▶ Work request
Set every record down again, identical to the original.

Saved entries
(** Roles and tenant belong to the user: registering a node of a user changes the
    roles and the tenant of every node registered for that user before. *)
Theorem registering_changes_other_nodes (r : NodeIdentityRegistry NodeId) n1 n2 user roles1 tenant1 roles2 tenant2 :
  n1 <> n2 -> get_user_identity n1 r = Some (user, roles1, tenant1) ->
  get_user_identity n1 (register_node n2 user roles2 tenant2 r) = Some (user, roles2, tenant2).
Proof.
  intros Hne. unfold get_user_identity. cbn. rewrite lookup_insert_ne by done.
  destruct (node_to_user r !! n1); [|done]. intros [= -> _ _]. by rewrite !lookup_insert_eq.
Qed.

End Tokens.

(** * Witnesses *)

#[local] Existing Instance canonical_iter.
#[local] Instance release_profile : Profile := false.

Definition demo_token : EnrollmentToken := mkToken "enroll_1" "s3cret" "alice" ["operator"] "t1" 1000 false None 0.
Definition demo_manager : IdentityEnrollmentManager Z :=
  mkEnrollment registry_new {["enroll_1" := demo_token]} None true (StateFile {["enroll_1" := demo_token]}).

Lemma token_uses_bounded_witness :
  Z.of_nat (admitted "enroll_1" [EToken (SaveFails Unreadable) 5 7 "enroll_1" "s3cret"; EToken Saved 6 8 "enroll_1" "s3cret"] demo_manager) <= Z.max 0 1.
Proof.
  apply (token_uses_bounded "enroll_1" demo_token 1); [reflexivity|split; cbn; lia|reflexivity|reflexivity].
Defined.

Lemma enrolled_by_token_witness :
  exists t, em_tokens demo_manager !! "enroll_1" = Some t /\ secret t = "s3cret" /\ 5 <= tok_expires_at t /\
    mkResult true "alice" ["operator"] "t1" = mkResult true (tok_user_id t) (tok_roles t) (tok_tenant_id t) /\
    get_user_identity 7 (em_registry (snd (enroll_with_token Saved 5 7 "enroll_1" "s3cret" demo_manager))) = Some (tok_user_id t, tok_roles t, tok_tenant_id t).
Proof.
  apply (enrolled_by_token Saved 5 7 "enroll_1" "s3cret" demo_manager). vm_compute. reflexivity.
Defined.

▶ Result
(** Roles and tenant belong to the user: registering a node of a user changes the
    roles and the tenant of every node registered for that user before. *)
Theorem registering_changes_other_nodes (r : NodeIdentityRegistry NodeId) n1 n2 user roles1 tenant1 roles2 tenant2 :
  n1 <> n2 -> get_user_identity n1 r = Some (user, roles1, tenant1) ->
  get_user_identity n1 (register_node n2 user roles2 tenant2 r) = Some (user, roles2, tenant2).
Proof.
  intros Hne. unfold get_user_identity. cbn. rewrite lookup_insert_ne by done.
  destruct (node_to_user r !! n1); [|done]. intros [= -> _ _]. by rewrite !lookup_insert_eq.
Qed.

End Tokens.

(** * Witnesses *)

#[local] Existing Instance canonical_iter.
#[local] Instance release_profile : Profile := false.

Definition demo_token : EnrollmentToken := mkToken "enroll_1" "s3cret" "alice" ["operator"] "t1" 1000 false None 0.
Definition demo_manager : IdentityEnrollmentManager Z :=
  mkEnrollment registry_new {["enroll_1" := demo_token]} None true (StateFile {["enroll_1" := demo_token]}).

Lemma token_uses_bounded_witness :
  Z.of_nat (admitted "enroll_1" [EToken (SaveFails Unreadable) 5 7 "enroll_1" "s3cret"; EToken Saved 6 8 "enroll_1" "s3cret"] demo_manager) <= Z.max 0 1.
Proof.
  apply (token_uses_bounded "enroll_1" demo_token 1); [reflexivity|split; cbn; lia|reflexivity|reflexivity].
Defined.

Lemma enrolled_by_token_witness :
  exists t, em_tokens demo_manager !! "enroll_1" = Some t /\ secret t = "s3cret" /\ 5 <= tok_expires_at t /\
    mkResult true "alice" ["operator"] "t1" = mkResult true (tok_user_id t) (tok_roles t) (tok_tenant_id t) /\
    get_user_identity 7 (em_registry (snd (enroll_with_token Saved 5 7 "enroll_1" "s3cret" demo_manager))) = Some (tok_user_id t, tok_roles t, tok_tenant_id t).
Proof.
  apply (enrolled_by_token Saved 5 7 "enroll_1" "s3cret" demo_manager). vm_compute. reflexivity.
Defined.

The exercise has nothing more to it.